One of the film’s stronger benefits is its absolute lunacy, which makes describing the plot difficult. Mark Wahlberg is back as the wonderfully-named Cade Yeager, a shitty invented turned Autobot freedom fighter who, along with Craigslist hire Jerrod Carmichael has some kind of sanctuary for a crew of good robots. While doing something I didn’t understand, he comes across an orphan waif (played by Isabela Moner) and her cute robot buddy (played by Not-Quite BB-8). He also gets attached to a shifty medallion that can save the world for reasons I don’t understand.

This is bestowed upon him by a Transformers Knight (I think), for reasons I don’t understand. These knuckleheads have been on our planet for centuries, helping humanity at least as far back as King Arthur days (holy shit, wait until you see who plays Merlin) and protecting a staff that can [rest of sentence omitted because I didn’t understand]. For reasons I don’t understand, only a descendant of Merlin can wield it. So while Cade’s medallion tattoo thing is important for reasons I don’t understand, a super hot PhD from Merlin’s bloodline is also needed to save the day.

Surprisingly not needed to save the day: the little orphan kid or Optimus Prime. Neither are in this movie as much as you’d think. The kid in particular could get edited out and nobody would notice. Bay attempts to open this film’s point of view a bit, but deep down he just cannot make himself care enough to follow through in any meaningful way. Meanwhile, Optimus is saved mostly for the last half hour, and he’s still the embarrassing, violent idiot he’s always been.
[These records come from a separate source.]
(** The delay before a retry never exceeds the configured maximum, is never
    below the provider's advice as far as the maximum allows, is the exponential
    backoff without jitter, between half of it and all of it with jitter, and the
    backoff never shrinks from one attempt to the next. *)
Theorem retry_delay_bounded p attempt advised jitter :
  policy_ok p -> in_u64 attempt ->
  (forall a, advised = Some a -> in_u64 a) -> (forall j, jitter = Some j -> in_u64 j) ->
  let advice := Z.min (default 0 advised) (max_delay_ms p) in
  let backoff := exponential_delay p attempt in
  Z.max (backoff / 2) advice <= delay_ms p attempt advised jitter <= Z.max backoff advice
  /\ (jitter = None -> delay_ms p attempt advised jitter = Z.max backoff advice)
  /\ delay_ms p attempt advised jitter <= max_delay_ms p
  /\ backoff <= exponential_delay p (attempt + 1).
Proof.
  intros Hp Ha Hadv Hj advice backoff. pose proof (exponential_delay_range p attempt Hp) as Hb.
  fold backoff in Hb.
  assert (Hl : let local := if backoff =? max_delay_ms p then backoff
                 else match jitter with None => backoff | Some j => jittered backoff j end in
               backoff / 2 <= local <= backoff /\ (jitter = None -> local = backoff)).
  { pose proof (Z.div_le_upper_bound backoff 2 backoff ltac:(lia) ltac:(lia)).
    destruct Hp as (_ & _ & Hm). destruct (backoff =? max_delay_ms p); [lia|].
    destruct jitter as [j|]; [|lia]. split; [|done].
    apply jittered_range; [unfold in_u64 in *; lia|by apply Hj]. }
  unfold delay_ms. fold backoff advice. simpl in Hl.
  set (local := if backoff =? max_delay_ms p then _ else _) in *.
  destruct Hl as [Hl1 Hl2]. split; [lia|]. split; [intros E; by rewrite (Hl2 E)|]. split; [lia|].
  subst backoff. unfold exponential_delay. destruct Hp as (_ & Hi & _). unfold in_u64 in *.
  pose proof (sat_pow2_mono (Z.min (sat_sub attempt 1) 10) (Z.min (sat_sub (attempt + 1) 1) 10)
                ltac:(unfold sat_sub; lia)).
  unfold sat_mul. nia.
Qed.

(** ** The retry budget *)

Definition event_turn (e : ProviderRetryEvent) : string :=
  match e with
  | FailureObserved t _ | FailureObservedWithTiming t _ _ _ | RecoveryCompleted t _ _
  | TimerElapsed t _ | DispatchCompleted t _ _ | TurnSettled t => t
  end.

(** Is the transition a new provider call for the turn? *)
Definition dispatches (t : string) (tr : ProviderRetryTransition) : bool :=
  match tr with Effect (DispatchProvider t' _) => String.eqb t' t | _ => false end.

(** Runs of the reducer, with the number of provider calls each turn was given
    since it was last dropped. *)
Inductive retry_run (p : ProviderRetryPolicy) : ProviderRetryScheduler -> (string -> Z) -> Prop :=
| run_new : retry_run p (retry_new p) (fun _ => 0)
| run_event s n e : retry_run p s n ->
    retry_run p (apply_event e s).1
      (fun t => match prs_turns (apply_event e s).1 !! t with
                | None => 0
                | Some _ => n t + (if dispatches t (apply_event e s).2 then 1 else 0)
                end).

(** The calls a state accounts for. *)
Definition calls_of (st : ProviderRetryState) : Z :=
  match rs_phase st with
  | Recovering | TimerPending => rs_attempt st - 1
  | Dispatching | Dispatched => rs_attempt st
  end.

Definition turn_ok (p : ProviderRetryPolicy) (o : option ProviderRetryState) (n : Z) : Prop :=
  match o with
  | None => n = 0
  | Some st => 1 <= rs_attempt st <= max_attempts p /\ n = calls_of st
  end.

Lemma state_matches_Some s t a ph : state_matches s t a ph = true ->
  exists st, prs_turns s !! t = Some st /\ rs_attempt st = a /\ rs_phase st = ph.
Proof.
  unfold state_matches. destruct (prs_turns s !! t) as [st|]; [|done]. intros Hm. bool_to_prop. eauto.
Qed.

(** An event leaves the other turns alone. *)
Lemma apply_event_other e s t : t <> event_turn e ->
  prs_turns (apply_event e s).1 !! t = prs_turns s !! t /\ dispatches t (apply_event e s).2 = false.
Proof.
  intros Hne. destruct e; simpl in *;
    unfold observe_failure, complete_recovery, observe_timer, complete_dispatch, enter_phase, remove_turn;
    repeat (case_match || simpl || simplify_eq);
    rewrite ?lookup_delete_ne, ?lookup_insert_ne, ?lookup_alter_ne by done;
    try (split; [done|]); try done; by apply String.eqb_neq.
Qed.

Section Budget.
Context (p : ProviderRetryPolicy) (Hp : policy_ok p) (Hfinite : unlimited p = false).

Lemma should_retry_finite n c : should_retry p n c = true -> n < max_attempts p.
Proof. unfold should_retry. rewrite Hfinite. intros Hs. bool_to_prop. rewrite orb_false_r in *. by bool_to_prop. Qed.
My lack of understanding here is not my fault. I tried. Michael Bay just does not have patience for any of this stuff. He has a directorial drive, and it’s somewhere, but it is not with logistics or explanations. This is a robot explosion movie, and by god, nothing’s getting in the way of that. But out of all these, this is the most propulsive and benefiting of Bay’s myopic relentlessness.

Normally movies like this get bogged down with second act exposition, but oddly, this is where The Last Knight shines because it’s where Cogman and Anthony Hopkins’ Sir Edmund Burton come into play. With his easy gravitas, it’s no crime that Hopkins would phone it in for a dumb Transformers movie, but that’s not what he does here. Instead, he goes full weird with it, playing the part of Ultimate Information Keeper like a hyper chubby kid waiting until old age to finally play his role in a massive cosmic drama. There’s real joy in Hopkins’ physical performance and affected line readings. The Transformers series has a fun history of debasing actors of great dignity. It will never peak this.

And then there’s Cogman, an ancient ninja butler Transformer who doesn’t even transform (my dude literally drives cars). If Skweeks (or however you spell it) is a poor BB-8 ripoff, Cogman is possibly a superior version of Rogue One’s K-2SO - a sassy, mean robotic son of a bitch that totally steals the show. I have not been amused by all the Cogman memes leading up to this movie, but now I’m a total convert.

In the end, Cybertron itself is coming to Earth to kill all of us and only several things I didn’t understand can stop it. The film is filled with all the Bayisms we’ve come to inspect: juvenile humor, disregard for any narrative connective tissue, and absolutely incoherent robot action. Bay is a straight-up master in certain situations, but this series has always brought out the worst in him. This is the rare film that’s best when people are just talking. Unfortunately, they don’t talk that often. One of these days, someone other than Michael Bay will make one of these and we’ll all see what we’ve been missing for a decade.